(** [report_write d j f r]: at the write, on the row [j] of the database [d],
    the handler assigns [f] and answers [r]. *)
Inductive report_write (d : db) (j : print_job)
    : (print_job → print_job) → patch_response → Prop :=
| rw_expired :
    pq_status rq = expired → isTerminal (pj_status j) = false → pj_expiresAt j ≤ now ck →
    report_write d j (patch_expiry_row ck (pj_status j))
      (PatchOk expired (derivePhysicalOutcome "expired" (pj_error (patch_expiry_row ck (pj_status j) j))) None)
| rw_crash :
    pq_status rq = queued → pj_status j = printing → is_Some (pj_claimToken j) →
    pq_reason rq = AGENT_REPRINT_AFTER_CRASH_REASON → now ck < pj_expiresAt j →
    pj_retries j < MAX_RETRIES →
    report_write d j (crash_requeue_row ck) (PatchOk queued unknown (Some "requeuedAfterCrash"))
| rw_handback :
    pq_status rq = queued → pj_status j = claimed → is_Some (pj_claimToken j) →
    pq_reason rq ∈ AGENT_REQUEUE_REASONS → now ck < pj_expiresAt j →
    pj_retries j < MAX_RETRIES →
    report_write d j (handback_row ck rq) (PatchOk queued not_printed None)
| rw_post_expired :
    pq_status rq = success → pj_status j = expired → is_Some (pj_claimToken j) →
    pj_expiresAt j ≤ now ck → now ck < pj_expiresAt j + EXPIRED_LATE_SUCCESS_GRACE_MS →
    report_write d j (post_expired_row sha256 ck rq)
      (PatchOk success (derivePhysicalOutcome "success" (Some (post_expiry_error rq)))
         (Some LATE_SUCCESS_POST_EXPIRATION_MARKER))
| rw_late nextError :
    pq_status rq = success → pj_status j = failed → is_Some (pj_claimToken j) →
    now ck - LATE_SUCCESS_MAX_AGE_MS ≤ pj_updatedAt j ≤ now ck →
    report_write d j (status_update_row sha256 ck rq failed nextError) (finished nextError)
| rw_admit nextError r :
    pq_status rq = printing → pj_status j = claimed ∨ pj_status j = printing →
    is_Some (pj_claimToken j) → now ck < pj_expiresAt j →
    printingAdmissionLifecycleFence d (ai_id a) (ai_tenantId a) = true →
    admission_open ck a printerId d = true →
    r = PatchOk printing unknown None ∨ r = finished nextError →
    report_write d j (status_update_row sha256 ck rq (pj_status j) nextError) r
| rw_finish nextError :
    pq_status rq = success ∨ pq_status rq = failed →
    pj_status j = claimed ∨ pj_status j = printing → is_Some (pj_claimToken j) →
    report_write d j (status_update_row sha256 ck rq (pj_status j) nextError) (finished nextError).

(** The handler leaves the database alone, or makes one such write on the
    presented job under the presented token. *)
Definition report_outcome (d : db) (x : patch_response * db) : Prop :=
  x.2 = d ∨
  ∃ j f, print_jobs d !! pq_jobId rq = Some j ∧ owns a j = true ∧
    pj_claimToken j = pq_claimToken rq ∧ report_write d j f x.1 ∧
    x.2 = with_jobs (<[pq_jobId rq := f j]> (print_jobs d)) d.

------------

### WORK ITEM
Of the lines above, retype only those from the line containing "pq_status rq = expired" through the line containing "pj_expiresAt j ≤ now ck → now", including both, exactly.

### RESULT OF THIS EXERCISE
    pq_status rq = expired → isTerminal (pj_status j) = false → pj_expiresAt j ≤ now ck →
    report_write d j (patch_expiry_row ck (pj_status j))
      (PatchOk expired (derivePhysicalOutcome "expired" (pj_error (patch_expiry_row ck (pj_status j) j))) None)
| rw_crash :
    pq_status rq = queued → pj_status j = printing → is_Some (pj_claimToken j) →
    pq_reason rq = AGENT_REPRINT_AFTER_CRASH_REASON → now ck < pj_expiresAt j →
    pj_retries j < MAX_RETRIES →
    report_write d j (crash_requeue_row ck) (PatchOk queued unknown (Some "requeuedAfterCrash"))
| rw_handback :
    pq_status rq = queued → pj_status j = claimed → is_Some (pj_claimToken j) →
    pq_reason rq ∈ AGENT_REQUEUE_REASONS → now ck < pj_expiresAt j →
    pj_retries j < MAX_RETRIES →
    report_write d j (handback_row ck rq) (PatchOk queued not_printed None)
| rw_post_expired :
    pq_status rq = success → pj_status j = expired → is_Some (pj_claimToken j) →
    pj_expiresAt j ≤ now ck → now ck < pj_expiresAt j + EXPIRED_LATE_SUCCESS_GRACE_MS →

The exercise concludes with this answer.